A pretty good rule of thumb, it would seem, is that when everyone else says one thing, and you say something vastly different, it is unlikely that everyone else is the one that's wrong.
Yet that's where we find ourselves today, as the House of Ras claims a three-point lead for Mitt Romney in Wisconsin. That is despite the fact that the (corrected) exit polls from last week had Obama up by 7, and a poll by the GOP-affiliated outlet We Ask America last week had Obama up by 5.
It is possible, I suppose, that Rasmussen is ahead of the curve on this one. But, given their track record, some skepticism is probably justified.
On to the numbers:
PRESIDENTIAL GENERAL ELECTION TRIAL HEATS:
NATIONAL (Gallup Tracking): Obama d. Romney (46-45)
NATIONAL (Rasmussen Tracking): Romney d. Obama (48-44)
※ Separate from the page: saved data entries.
(** [std::to_string(float)]: ["%f"], six decimals. *)
Definition float_to_string (q : float) : string :=
  let m := round_half_even (Z.abs (Qnum q) * 10 ^ 6) (Qden q) in
  ((if (Qnum q <? 0)%Z then "-" else "") ++ string_of_N (Z.to_N (m / 10 ^ 6)) ++ "."
   ++ pad_left 6 (string_of_N (Z.to_N (m mod 10 ^ 6))))%string.

(** [static_cast<int>(f)]: truncation toward zero. *)
Definition float_to_int (q : float) : Z := Z.quot (Qnum q) (Zpos (Qden q)).

(** [static_cast<U8>(v)] of an [int]: the conversion to [unsigned char]
    keeps [v] modulo 2^8. *)
Definition to_U8 (v : Z) : Z := (v mod 256)%Z.

(** ** Boolean duplicate check, for the static tables *)

Fixpoint nodupb {A : Type} (eqb : A -> A -> bool) (l : list A) : bool :=
  match l with
  | [] => true
  | x :: r => negb (existsb (eqb x) r) && nodupb eqb r
  end.

(** ** Automation *)

Create HintDb dclip discriminated.
Create Rewrite HintDb dclip_rw.

Ltac cpp_simpl :=
  repeat match goal with
  | H : inl _ = inl _ |- _ => injection H as H
  | H : inr _ = inr _ |- _ => injection H as H
  | H : inl _ = inr _ |- _ => discriminate H
  | H : inr _ = inl _ |- _ => discriminate H
  end; subst.

(** Case analysis on the boolean comparisons of [Z] and [nat] in the goal
    and the hypotheses, each turned into the proposition it decides, so
    that [lia] can close the arithmetic. *)
Ltac case_cmp :=
  repeat match goal with
  | |- context [(?a <=? ?b)%Z] =>
      let E := fresh "E" in destruct (a <=? b)%Z eqn:E;
      [apply Z.leb_le in E | apply Z.leb_gt in E]
  | |- context [(?a <? ?b)%Z] =>
      let E := fresh "E" in destruct (a <? b)%Z eqn:E;
      [apply Z.ltb_lt in E | apply Z.ltb_ge in E]
  | |- context [(?a =? ?b)%Z] =>
      let E := fresh "E" in destruct (a =? b)%Z eqn:E;
      [apply Z.eqb_eq in E | apply Z.eqb_neq in E]
  | |- context [(?a <? ?b)%nat] =>
      let E := fresh "E" in destruct (a <? b)%nat eqn:E;
      [apply Nat.ltb_lt in E | apply Nat.ltb_ge in E]
  | |- context [(?a <=? ?b)%nat] =>
      let E := fresh "E" in destruct (a <=? b)%nat eqn:E;
      [apply Nat.leb_le in E | apply Nat.leb_gt in E]
  | H : context [(?a <=? ?b)%Z] |- _ =>
      let E := fresh "E" in destruct (a <=? b)%Z eqn:E;
      [apply Z.leb_le in E | apply Z.leb_gt in E]
  | H : context [(?a <? ?b)%Z] |- _ =>
      let E := fresh "E" in destruct (a <? b)%Z eqn:E;
      [apply Z.ltb_lt in E | apply Z.ltb_ge in E]
  | H : context [(?a =? ?b)%Z] |- _ =>
      let E := fresh "E" in destruct (a =? b)%Z eqn:E;
      [apply Z.eqb_eq in E | apply Z.eqb_neq in E]
  | H : context [(?a <? ?b)%nat] |- _ =>
      let E := fresh "E" in destruct (a <? b)%nat eqn:E;
      [apply Nat.ltb_lt in E | apply Nat.ltb_ge in E]
  end; simpl in *.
NEVADA (PPP): Obama d. Romney (48-42)
WISCONSIN (Rasmussen): Romney d. Obama (47-44)
DOWNBALLOT POLLING:
NC-GOV (PPP): Pat McCrory (R) 47, Walter Dalton (D) 40
A few thoughts, as always, await you just past the jump...
- By quite a margin, this was the quietest day of polling in recent memory. So a lot of light is getting cast on that Wisconsin poll. At the risk of sounding like a broken record, when you get a polling result that is that far off of the norm, it pretty much begs for either confirmation or contradiction. Looking at the script, the only really hinky thing I see there is asking about the president's job approval last, especially when it comes after some questions about GM that were more than a little leading. The demographics are behind a paywall, so it is hard to draw conclusions there, though their public write up does put Romney +5 with independent voters. That would seem to hint at a slightly more GOP than Democratic sample, on balance.
- PPP also drops a couple of numbers today, as well, which are not dramatically different than previous numbers in either race. The pollster had Obama +6 in Nevada (the president led there by eight points during PPP's last go-round in the Silver State), and they had Republican Pat McCrory up seven points over Democrat Walter Dalton (the margin there was six points the last time PPP polled their home state). PPP also saw their most recent poll in Arizona tested. They were a bit bullish on Democrat Ron Barber. They anticipated a 12-point lead for Barber, who wound up winning by a 52-45 margin. It seemed, from following the results through the night, that while PPP hit the election day numbers pretty well, they might've been too bullish on the Democratic edge in early voting.
- Speaking of PPP polling, conservative sites were practically giddy digging under the hood of yesterday's poll by the firm in North Carolina (which gave, for the first time in a good long while, a lead for Mitt Romney in the Tar Heel State). Obama is dooooooomed, they claimed in unison, because he's hemorrhaging support in the African-American community: the poll had Romney snagging 20 percent. Thankfully, Nate Silver reminded us today why making those generalizations is often a fool's errand.